For existing Oracle customers this tool will be of greatest interest due to its fairly expensive and proprietary nature. For such customers, the functionality and architecture presented by Oracle can be enormously beneficial. 

Core Functionality: The Oracle BI Foundation Suite encompasses reporting, dashboards, ad-hoc analysis, multi-dimensional OLAP, scorecards and predictive analytics in one integrated platform. The data visualization capabilities compare well with other products and include recommended visualization for specific data. 

Productivity: For the firms who follow the Oracle mantra, OBIEE can do wonders. The BI Foundation Suite merges all of Oracle’s eight BI platforms. Out of which one of the benefits of Oracle's Exalytics component is that it can analyze large sets of data in a short time. 

Uniqueness: Along with superb integration of Oracle services, the BI Suite is one of the few on the market that provides excellent Big Data capability. 

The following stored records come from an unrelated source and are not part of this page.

Lemma levels_calm_sub db db' n j :
  (∀ p c, T p → child db' p c → child db p c ∧ T c) → T j → levels db n j → levels db' n j.
Proof.
  intros Hsub. revert j. induction n as [|n IH]; intros j Hj; [done|]. intros Hl c Hch.
  destruct (Hsub _ _ Hj Hch) as [Hch' Hc]. apply IH; [done|by apply Hl].
Qed.

Lemma levels_calm db db' n j : calm db db' → closed db → T j → levels db n j → levels db' n j.
Proof.
  intros Hc Hcl. apply levels_calm_sub. intros p c Hp Hch. apply (calm_child _ _ Hc) in Hch; [|done].
  split; [done|by eapply Hcl].
Qed.

Lemma child_active db p c : child db p c → active db c.
Proof. intros (r & ? & _ & ?). by exists r. Qed.

(** A child keeps its parent as long as it is active. *)
Lemma child_kept db db' p c : kept db db' → child db p c → active db' c → child db' p c.
Proof.
  intros Hk (r & Hr & Hp & _) (r' & Hr' & Ha). destruct (kept_job _ _ Hk c r Hr) as (r1 & H1 & Hp1 & _).
  simplify_eq. exists r'. split_and!; [done|congruence|done].
Qed.

Lemma calm_trans db db1 db2 : closed db → calm db db1 → calm db1 db2 → jobs_wf db → calm db db2.
Proof.
  intros Hcl H1 H2 Hwf.
  assert (Hk : kept db db2).
  { assert (keeps db db2) as Hk; [|by apply Hk]. etrans; [intros _; apply H1|intros _; apply H2]. }
  split; [done| |].
  - intros p c Hp Hch. apply (calm_child _ _ H1); [done|]. by apply (calm_child _ _ H2).
  - intros c Hc Ha. destruct (calm_active _ _ H1 c Hc Ha) as [Ha1|Hst].
    2:{ right. intros d Hd. eapply stopped_kept; [apply H2|]. by apply Hst. }
    destruct (calm_active _ _ H2 c Hc Ha1) as [Ha2|Hst]; [by left|right].
    assert (Hgo : ∀ x d, rtc (child db) x d → T x → rtc (child db1) c x → stopped now db2 d).
    { intros x d Hxd. induction Hxd as [x|x y d Hxy Hyd IH]; intros Hx Hcx; [by apply Hst|].
      assert (Hy : T y) by by eapply Hcl. pose proof (child_active _ _ _ Hxy) as Hay.
      destruct (calm_active _ _ H1 y Hy Hay) as [Hy1|Hsy].
      - apply IH; [done|]. eapply rtc_r; [done|]. eapply child_kept; [apply H1|done|done].
      - eapply stopped_kept; [apply H2|]. by apply Hsy. }
    intros d Hd. by apply (Hgo c d).
Qed.

(** ** The walk *)

Section walk.
Context `{AgentCodec, Collation, TemplateEngine, JsonParser} (sv : Services).
Context (adv : Uuid → ServerState → ServerState).
Hypothesis Hnow : sv_now sv = now.
Hypothesis quiet : ∀ i st,
  jobs_wf (st_db st) → closed (st_db st) → cancelled_up (st_db st) i → calm (st_db st) (st_db (adv i st)).

(** The job's own writes. *)
Lemma cancel_own_spec j db st db1 :
  jobs_wf db → active db j → db1 = (JobRepo.cancel now j db).1 → let db2 := st_db (cancel_own sv j db1 st) in
  (JobRepo.cancel now j db).2 = true ∧ kept db db2 ∧ stopped now db2 j ∧
  ∀ k, k ≠ j → db_job db2 !! k = db_job db !! k.
Proof.
  intros Hwf (r & Hr & Ha) -> db2.
  assert (Hg : job_status_in ACTIVE r = true) by by apply bool_decide_eq_true.
  assert (Ej : db_job db2 = db_job (JobRepo.cancel now j db).1) by done.
  assert (Hk : keeps db db2) by (etrans; [apply (keeps_cancel now j)|apply keeps_cancel_own]).
  split_and!.
  - unfold JobRepo.cancel. destruct (update_job _ _ _ db) as [db' n] eqn:E. apply (f_equal snd) in E.
    rewrite update_job_count, Hr, Hg in E. simpl in E. by subst n.
  - by apply Hk.
  - eexists. rewrite Ej. unfold JobRepo.cancel. destruct (update_job _ _ _ db) as [db' n] eqn:E.
    apply (f_equal fst) in E. simpl in E. subst db'. simpl. rewrite lookup_update_job_eq, Hr. simpl. rewrite Hg.
    split_and!; [done..|]. intros i s. unfold db2, cancel_own, cancel_pending_steps, cancel_pending_steps_tx,
      cancel_server_managed_steps. cbn [st_db]. rewrite !lookup_update_job_steps. cbn [fst snd].
    destruct (db_step _ !! (j, i)) as [s0|]; [|done]. rewrite bool_decide_true by done. cbn [andb fmap option_fmap option_map].
    intros [= <-]. unfold waiting. intros Hw.
    destruct (status_in ["pending"; "ready"; "suspended"] s0) eqn:Hs; [revert Hw; case_match; simpl; set_solver|].
    revert Hw. case_match; [simpl; set_solver|]. intros Hw. unfold status_in, sql_in in Hs.
    apply bool_decide_eq_false in Hs. unfold sr_status in *. destruct Hw as [Hw|[Hw _]]; set_solver.
  - intros k Hne. rewrite Ej. unfold JobRepo.cancel. destruct (update_job _ _ _ db) as [db' n] eqn:E.
    apply (f_equal fst) in E. simpl in E. subst db'. simpl. rewrite lookup_update_job, bool_decide_false by done.
    by destruct (db_job db !! k).
Qed.

Lemma stopped_not_active db j : stopped now db j → ¬ active db j.
Proof.
  intros (r & Hr & Hs & _) (r' & Hr' & Ha). simplify_eq. rewrite Hs in Ha. unfold ACTIVE in Ha. set_solver.
Qed.

Lemma not_active_cancel j db : ¬ active db j → JobRepo.cancel now j db = (db, false).
Proof.
  intros Hn. unfold JobRepo.cancel. destruct (update_job _ _ _ db) as [db' n] eqn:E.
  assert (Hf : ∀ r, db_job db !! j = Some r → job_status_in ACTIVE r = false).
  { intros r Hr. apply bool_decide_eq_false. intros Ha. apply Hn. by exists r. }
  pose proof (f_equal snd E) as En. rewrite update_job_count in En. apply (f_equal fst) in E.
  rewrite update_job_noop in E by done. simpl in *. subst db'. f_equal.
  destruct (db_job db !! j) as [r|]; [rewrite Hf in En by done|]; by subst n.
Qed.

(** Reaching a job of the tree without passing [j], or from [j]. *)
Lemma rtc_avoiding (R R' : Uuid → Uuid → Prop) j x d :
  (∀ a b, R a b → b ≠ j → R' a b) → rtc R x d →
  rtc R' x d ∨ d = j ∨ ∃ c, R' j c ∧ rtc R' c d.
Proof.
  intros HR. revert d. apply (rtc_ind_r (λ d, _)); [by left; apply rtc_refl|]. intros y d _ Hyd IH.
  destruct (decide (d = j)) as [->|Hd]; [by auto|]. specialize (HR _ _ Hyd Hd).
  destruct IH as [IH|[->|(c & Hc & IH)]]; [left; by eapply rtc_r| |].
  - right. right. exists d. split; [done|apply rtc_refl].
  - right. right. exists c. split; [done|by eapply rtc_r].
Qed.

Lemma children_loop depth db2 j0 l st :
  (∀ j st, jobs_wf (st_db st) → closed (st_db st) → T j → up (st_db st) j → (active (st_db st) j → levels (st_db st) depth j) →
     ∃ st' res, cancel sv adv depth j st = Some (st', res) ∧ calm (st_db st) (st_db st') ∧
       (active (st_db st) j → stopped now (st_db st') j)) →
  jobs_wf db2 → closed db2 → cancelled_up db2 j0 → calm db2 (st_db st) →
  (∀ c, c ∈ l → T (j_job_id c) ∧ child db2 j0 (j_job_id c) ∧ levels db2 depth (j_job_id c)) →
  ∃ st', fold_left (λ acc c, st ← acc; '(st', _) ← cancel sv adv depth (j_job_id c) st; Some st') l (Some st) = Some st' ∧
    calm db2 (st_db st') ∧ kept (st_db st) (st_db st') ∧ ∀ c, c ∈ l → stopped now (st_db st') (j_job_id c).
Proof.
  intros IH Hwf Hcl Hup. revert st. induction l as [|c l IHl]; intros st Hst Hl.
  { exists st. split_and!; [done|done|apply keeps_preorder; apply Hst|]. by intros c ?%elem_of_nil. }
  cbn [fold_left mbind option_bind]. destruct (Hl c ltac:(left)) as (HT & Hch & Hlev).
  pose proof (child_active _ _ _ Hch) as Ha.
  destruct (IH (j_job_id c) st) as (s1 & res & Ec & Hc1 & Hstop).
  { apply Hst. } { by eapply calm_closed. } { done. }
  { intros r p Hr Hp. destruct Hch as (rc & Hrc & Hpc & _).
    destruct (kept_job _ _ (calm_kept _ _ Hst) _ _ Hrc) as (r' & Hr' & Ep & _). simplify_eq.
    rewrite Ep, Hpc in Hp. injection Hp as <-. eapply cancelled_up_kept; [apply Hst|done]. }
  { intros _. by eapply levels_calm. }
  rewrite Ec. simpl. assert (Hs1 : calm db2 (st_db s1)) by by eapply calm_trans.
  assert (Hc0 : stopped now (st_db s1) (j_job_id c)).
  { destruct (calm_active _ _ Hst _ HT Ha) as [Has|Hall]; [by apply Hstop|].
    eapply stopped_kept; [apply Hc1|]. apply Hall, rtc_refl. }
  destruct (IHl s1 Hs1) as (s2 & E2 & Hs2 & Hk2 & Hall); [intros x Hx; apply Hl; by right|].
  exists s2. split_and!; [done|done| |].
  - assert (keeps (st_db st) (st_db s2)) as Hk; [|apply Hk, Hst]. etrans; [intros _; apply Hc1|by intros _].
  - intros x [->|Hx]%elem_of_cons; [|by apply Hall]. by eapply stopped_kept.
Qed.

Lemma cancel_inactive depth j st :
  ¬ active (st_db st) j →
  cancel sv adv depth j st = Some (st, match get j (st_db st) with Some _ => AlreadyTerminal | None => NotFound end).
Proof.
  intros Hn. destruct depth; cbn [cancel]; rewrite Hnow, not_active_cancel by done; destruct st; by destruct (get _ _).
Qed.

(** The tree below a job that has just been cancelled. *)
Lemma tree_stopped j db db2 st :
  jobs_wf db → closed db → T j → kept db db2 → stopped now db2 j → (∀ k, k ≠ j → db_job db2 !! k = db_job db !! k) →
  calm db2 (st_db st) → stopped now (st_db st) j → (∀ c, child db2 j c → stopped now (st_db st) c) →
  calm db (st_db st) ∧ ∀ d, rtc (child db) j d → stopped now (st_db st) d.
Proof.
  intros Hwf Hcl HT Hk Hj Hsame Hc Hjs Hch.
  assert (Hsub : ∀ a b, child db2 a b → child db a b).
  { intros a b (r & Hr & ?). destruct (decide (b = j)) as [->|Hb]; [|exists r; by rewrite <-Hsame].
    destruct Hj as (r1 & Hr1 & Hs & _). simplify_eq. destruct H3 as [_ Ha]. rewrite Hs in Ha. unfold ACTIVE in Ha. set_solver. }
  assert (Hback : ∀ a b, child db a b → b ≠ j → child db2 a b).
  { intros a b (r & Hr & ?) Hb. exists r. by rewrite Hsame. }
  assert (Hcl2 : closed db2) by (intros p c Hp Hpc; eapply Hcl; [done|by apply Hsub]).
  assert (Hbelow : ∀ c d, T c → child db2 j c → rtc (child db2) c d → stopped now (st_db st) d).
  { intros c d Hc0 Hjc Hd. destruct (calm_active _ _ Hc c Hc0) as [Ha|Hall]; [by eapply child_active| |by apply Hall].
    destruct (stopped_not_active _ _ (Hch c Hjc) Ha). }
  assert (Htree : ∀ d, rtc (child db) j d → stopped now (st_db st) d).
  { intros d Hd. destruct (rtc_avoiding (child db) (child db2) j j d Hback Hd) as [Hr|[->|(c & Hjc & Hr)]]; [|done|].
    - apply rtc_inv in Hr as [<-|(c & Hjc & Hr)]; [done|]. apply (Hbelow c d); [by apply (Hcl2 j)|done|done].
    - apply (Hbelow c d); [by apply (Hcl2 j)|done|done]. }
  split; [|done]. split.
  - assert (keeps db (st_db st)) as Hks; [|by apply Hks]. etrans; [by intros _|intros _; apply Hc].
  - intros p c Hp Hpc. apply Hsub. by apply (calm_child _ _ Hc).
  - intros c Hc0 (r & Hr & Ha). destruct (decide (c = j)) as [->|Hne]; [by right|].
    destruct (calm_active _ _ Hc c Hc0) as [Hact|Hall]; [exists r; by rewrite Hsame|by left|right].
    intros d Hd. destruct (rtc_avoiding (child db) (child db2) j c d Hback Hd) as [Hr'|[->|(e & Hje & Hr')]].
    + by apply Hall.
    + done.
    + apply (Hbelow e d); [by apply (Hcl2 j)|done|done].
Qed.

Ease of Use: Oracle operates under a very dated architecture. This means the interface is not very smooth and complex features not very well handled. Companies seeking to customize the software or to make upgrades will need to make a substantial investment of both time and capital. 

Cost: For big time Oracle customers OBIEE provides considerably lower costs and more functionality. For others it would be significant investment of both time and money as stated above.

Best from the Rest 

Based on the above multi-criteria analysis, it can be said that Yellowfin BI turns out to be the best overall BI tool. But, every firm has specific requirements and based on that the factors also differ significantly. Hence, the choice of a tool really depends on the business model as well as project requirements that the firm is engaged with.